> [EXERCISE REQUIREMENTS] Of the entries below, return exactly those lines that fall between the one containing "wf_records rs /\" and the one containing "revert k seen.", the two end lines included.

> [MATERIAL PROVIDED]
Lemma lower_bound_loop_spec fuel base len :
  (len <= fuel)%nat -> (base + len <= total)%nat ->
  (forall i, (i < base)%nat -> compare i = Lt) ->
  (forall i, (base + len <= i)%nat -> (i < total)%nat -> compare i <> Lt) ->
  let r := lower_bound_loop fuel base len compare in
  (r <= total)%nat /\ (forall i, (i < r)%nat -> compare i = Lt) /\
  (forall i, (r <= i)%nat -> (i < total)%nat -> compare i <> Lt).
Proof.
  revert base len. induction fuel as [|fuel IH]; intros base len Hf Ht Hl Hg; cbn [lower_bound_loop]; cbv zeta.
  - replace len with 0%nat in * by lia. rewrite Nat.add_0_r in *. auto.
  - destruct (0 <? len)%nat eqn:E; bools.
    + assert (Hh : (len / 2 < len)%nat) by (apply Nat.div_lt; lia).
      destruct (compare (base + len / 2)) eqn:C.
      * apply IH; [lia|lia|assumption|]. intros i Hi Hi2 HC.
        rewrite (mono _ _ Hi Hi2 HC) in C. discriminate.
      * apply IH; [lia|lia| |].
        -- intros i Hi. apply mono with (base + len / 2)%nat; [lia|lia|assumption].
        -- intros i Hi. apply Hg. lia.
      * apply IH; [lia|lia|assumption|]. intros i Hi Hi2 HC.
        rewrite (mono _ _ Hi Hi2 HC) in C. discriminate.
    + replace len with 0%nat in * by lia. rewrite Nat.add_0_r in *. auto.
Qed.

Lemma lower_bound_spec :
  (lower_bound total compare <= total)%nat /\
  (forall i, (i < lower_bound total compare)%nat -> compare i = Lt) /\
  (forall i, (lower_bound total compare <= i)%nat -> (i < total)%nat -> compare i <> Lt).
Proof. apply lower_bound_loop_spec; lia. Qed.
End LowerBound.

(** ** Wire chunks *)

Lemma slice_concat n ps i p k :
  (0 < n)%nat -> all_len n ps -> ps !! i = Some p -> (k <= n)%nat ->
  slice (concat ps) (i * n) (i * n + k) = take k p.
Proof.
  intros Hn Hps Hi Hk. unfold slice. replace (i * n + k - i * n)%nat with k by lia.
  rewrite (drop_concat_all_len n Hn) by assumption.
  apply drop_S in Hi as Hd. rewrite Hd. simpl.
  rewrite take_app_le; [reflexivity|].
  unfold all_len in Hps. rewrite Forall_lookup in Hps. rewrite (Hps _ _ Hi). lia.
Qed.

Lemma check_metadata_size_ok n : check_metadata_size n = Ok tt <-> (n <= MAX_METADATA_BYTES)%Z.
Proof.
  unfold check_metadata_size. destruct (MAX_METADATA_BYTES <? n)%Z eqn:E; bools; split; intros; (lia || congruence).
Qed.

(** Ordered by a byte key, with the first element bounded from below. *)
Lemma sorted_lookup_le {A} (key : A -> bytes) l i j x y :
  StronglySorted (key_le key) l -> (i <= j)%nat -> l !! i = Some x -> l !! j = Some y ->
  lex_le (key x) (key y).
Proof.
  intros Hs. revert i j. induction Hs as [|z l Hs IH Hz]; intros i j Hij Hi Hj; [done|].
  destruct i as [|i], j as [|j]; simpl in *; simplify_eq; [apply lex_le_refl| |lia|].
  - rewrite Forall_forall in Hz. apply Hz. by eapply list_elem_of_lookup_2.
  - apply IH with i j; [lia|assumption|assumption].
Qed.

Lemma filter_none {A} (P : A -> Prop) `{!forall x, Decision (P x)} l :
  Forall (fun x => ~ P x) l -> filter P l = [].
Proof.
  induction 1 as [|x l Hx Hl IH]; [reflexivity|]. by rewrite filter_cons_False.
Qed.

Lemma map_drop' {A B} (f : A -> B) n l : drop n (map f l) = map f (drop n l).
Proof. revert n. induction l as [|x l IH]; intros [|n]; simpl; auto. Qed.

Lemma StronglySorted_drop' {A} (R : relation A) n l :
  StronglySorted R l -> StronglySorted R (drop n l).
Proof.
  intros H. revert n. induction H as [|x l Hl IH Hx]; intros [|n]; simpl; [constructor..| |apply IH].
  by constructor.
Qed.

Module MappingFacts.
Import MappingIndex.

(** What a mapping index promises of its records: keys in nondecreasing
    order and no repeated (key, object) pair. *)
Definition wf_records (rs : list (bytes * bytes)) : Prop :=
  StronglySorted (key_le fst) rs /\ NoDup rs.

Definition wide (r : bytes * bytes) : Prop := length r.1 = 32%nat /\ length r.2 = 32%nat.

Definition split_record (record : bytes) : bytes * bytes := (take 32 record, drop 32 record).
Definition join_record (r : bytes * bytes) : bytes := r.1 ++ r.2.

Lemma split_join r : wide r -> split_record (join_record r) = r.
Proof.
  destruct r as [k h]. intros [Hk Hh]. simpl in *. unfold split_record, join_record. simpl.
  by rewrite take_app_length', drop_app_length' by lia.
Qed.

Lemma join_all_len rs : Forall wide rs -> all_len 64 (map join_record rs).
Proof.
  intros H. apply Forall_fmap. eapply Forall_impl; [exact H|].
  intros [k h] [Hk Hh]. unfold join_record. simpl in *. rewrite length_app. lia.
Qed.

Lemma map_split_join rs : Forall wide rs -> map split_record (map join_record rs) = rs.
Proof.
  induction 1 as [|r rs Hr Hrs IH]; [reflexivity|]. cbn [map]. by rewrite IH, split_join.
Qed.

(** A state of the validation loop after some records: the next records
    must not precede [k] nor repeat a pair [(k, h)] with [h] in [seen]. *)
Definition admits (k : bytes) (seen : gset bytes) (rs : list (bytes * bytes)) : Prop :=
  wf_records rs /\ Forall (fun r => lex_le k r.1) rs /\ forall h, h ∈ seen -> (k, h) ∉ rs.

Lemma admits_same_key k h seen rs :
  h ∉ seen -> admits k seen ((k, h) :: rs) <-> admits k ({[h]} ∪ seen) rs.
Proof.
  intros Hh. unfold admits, wf_records. rewrite NoDup_cons, Forall_cons. split.
  - intros ((Hs & Hn & Hd) & (_ & Hf) & Hseen). inversion_clear Hs.
    repeat split; try assumption. intros h' Hh' Hin.
    apply elem_of_union in Hh' as [Heq|Hh'].
    + apply elem_of_singleton in Heq as ->. contradiction.
    + apply (Hseen _ Hh'). by right.
  - intros ((Hs & Hd) & Hf & Hseen). repeat split; try assumption.
    + by constructor.
    + apply Hseen. set_solver.
    + apply lex_le_refl.
    + intros h' Hh' [[= ->]|Hin]%elem_of_cons; [contradiction|].
      by apply (Hseen h'); [set_solver|].
Qed.

Lemma admits_next_key k k' h seen rs :
  lex_lt k k' -> admits k seen ((k', h) :: rs) <-> admits k' {[h]} rs.
Proof.
  intros Hk. unfold admits, wf_records. rewrite NoDup_cons, Forall_cons. split.
  - intros ((Hs & Hn & Hd) & (_ & Hf) & Hseen). inversion_clear Hs.
    repeat split; try assumption. intros h' ->%elem_of_singleton. assumption.
  - intros ((Hs & Hd) & Hf & Hseen). repeat split; try assumption.
    + by constructor.
    + apply Hseen. set_solver.
    + by apply lex_lt_le.
    + eapply Forall_impl; [exact Hf|]. intros r Hr. cbn beta in *. eauto with bobr.
    + intros h' _ [[= -> _]|Hin]%elem_of_cons; [by apply lex_lt_irrefl in Hk|].
      rewrite Forall_forall in Hf. apply Hf in Hin. simpl in Hin.
      by apply lex_le_not_lt in Hin.
Qed.

Lemma mapping_fold_ok ps k seen :
  is_ok (try_fold check_record (Some k, seen) ps) = true <->
  admits k seen (map split_record ps).
Proof.
  revert k seen. induction ps as [|p ps IH]; intros k seen.
  { split; [|reflexivity]. intros _. repeat constructor. set_solver. }
  cbn [try_fold map]. unfold check_record at 1. unfold split_record at 1.
  destruct (lex_ltb (take 32 p) k) eqn:El.
  { split; [discriminate|]. intros (_ & Hf & _). apply Forall_cons_1 in Hf as [Hf _].
    simpl in Hf. apply lex_ltb_lt in El. by apply lex_le_not_lt in Hf. }
  apply lex_ltb_ge in El. destruct (bytes_eqb (take 32 p) k) eqn:Ek; bools; simpl negb; cbn iota.
  - subst k. destruct (bool_decide (drop 32 p ∈ seen)) eqn:Eh; bools.
    + split; [discriminate|]. intros (_ & _ & H). destruct (H _ Eh). left.
    + by rewrite IH, admits_same_key.
  - rewrite bool_decide_false by set_solver. rewrite (right_id_L ∅ (∪)).
    rewrite IH, admits_next_key; [done|].
    apply lex_le_lt_or_eq in El as [|]; congruence.
Qed.

(** The validation loop accepts exactly the well-formed record sequences. *)
Lemma validation_ok ps :
  is_ok (try_fold check_record (None, ∅) ps) = true <-> wf_records (map split_record ps).
Proof.
  destruct ps as [|p ps]; [split; [|done]; intros _; split; constructor|].
  cbn [try_fold map]. unfold check_record at 1. unfold split_record at 1.
  rewrite bool_decide_false by set_solver. rewrite (right_id_L ∅ (∪)).
  rewrite mapping_fold_ok. unfold admits, wf_records. rewrite NoDup_cons. split.
  - intros ((Hs & Hd) & Hf & Hseen). repeat split; try assumption; [by constructor|].
    apply Hseen. set_solver.
  - intros (Hs & Hn & Hd). inversion_clear Hs. repeat split; try assumption.
    intros h ->%elem_of_singleton. assumption.
Qed.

> [ANSWER TO THIS TASK]
  wf_records rs /\ Forall (fun r => lex_le k r.1) rs /\ forall h, h ∈ seen -> (k, h) ∉ rs.

Lemma admits_same_key k h seen rs :
  h ∉ seen -> admits k seen ((k, h) :: rs) <-> admits k ({[h]} ∪ seen) rs.
Proof.
  intros Hh. unfold admits, wf_records. rewrite NoDup_cons, Forall_cons. split.
  - intros ((Hs & Hn & Hd) & (_ & Hf) & Hseen). inversion_clear Hs.
    repeat split; try assumption. intros h' Hh' Hin.
    apply elem_of_union in Hh' as [Heq|Hh'].
    + apply elem_of_singleton in Heq as ->. contradiction.
    + apply (Hseen _ Hh'). by right.
  - intros ((Hs & Hd) & Hf & Hseen). repeat split; try assumption.
    + by constructor.
    + apply Hseen. set_solver.
    + apply lex_le_refl.
    + intros h' Hh' [[= ->]|Hin]%elem_of_cons; [contradiction|].
      by apply (Hseen h'); [set_solver|].
Qed.

Lemma admits_next_key k k' h seen rs :
  lex_lt k k' -> admits k seen ((k', h) :: rs) <-> admits k' {[h]} rs.
Proof.
  intros Hk. unfold admits, wf_records. rewrite NoDup_cons, Forall_cons. split.
  - intros ((Hs & Hn & Hd) & (_ & Hf) & Hseen). inversion_clear Hs.
    repeat split; try assumption. intros h' ->%elem_of_singleton. assumption.
  - intros ((Hs & Hd) & Hf & Hseen). repeat split; try assumption.
    + by constructor.
    + apply Hseen. set_solver.
    + by apply lex_lt_le.
    + eapply Forall_impl; [exact Hf|]. intros r Hr. cbn beta in *. eauto with bobr.
    + intros h' _ [[= -> _]|Hin]%elem_of_cons; [by apply lex_lt_irrefl in Hk|].
      rewrite Forall_forall in Hf. apply Hf in Hin. simpl in Hin.
      by apply lex_le_not_lt in Hin.
Qed.

Lemma mapping_fold_ok ps k seen :
  is_ok (try_fold check_record (Some k, seen) ps) = true <->
  admits k seen (map split_record ps).
Proof.
  revert k seen. induction ps as [|p ps IH]; intros k seen.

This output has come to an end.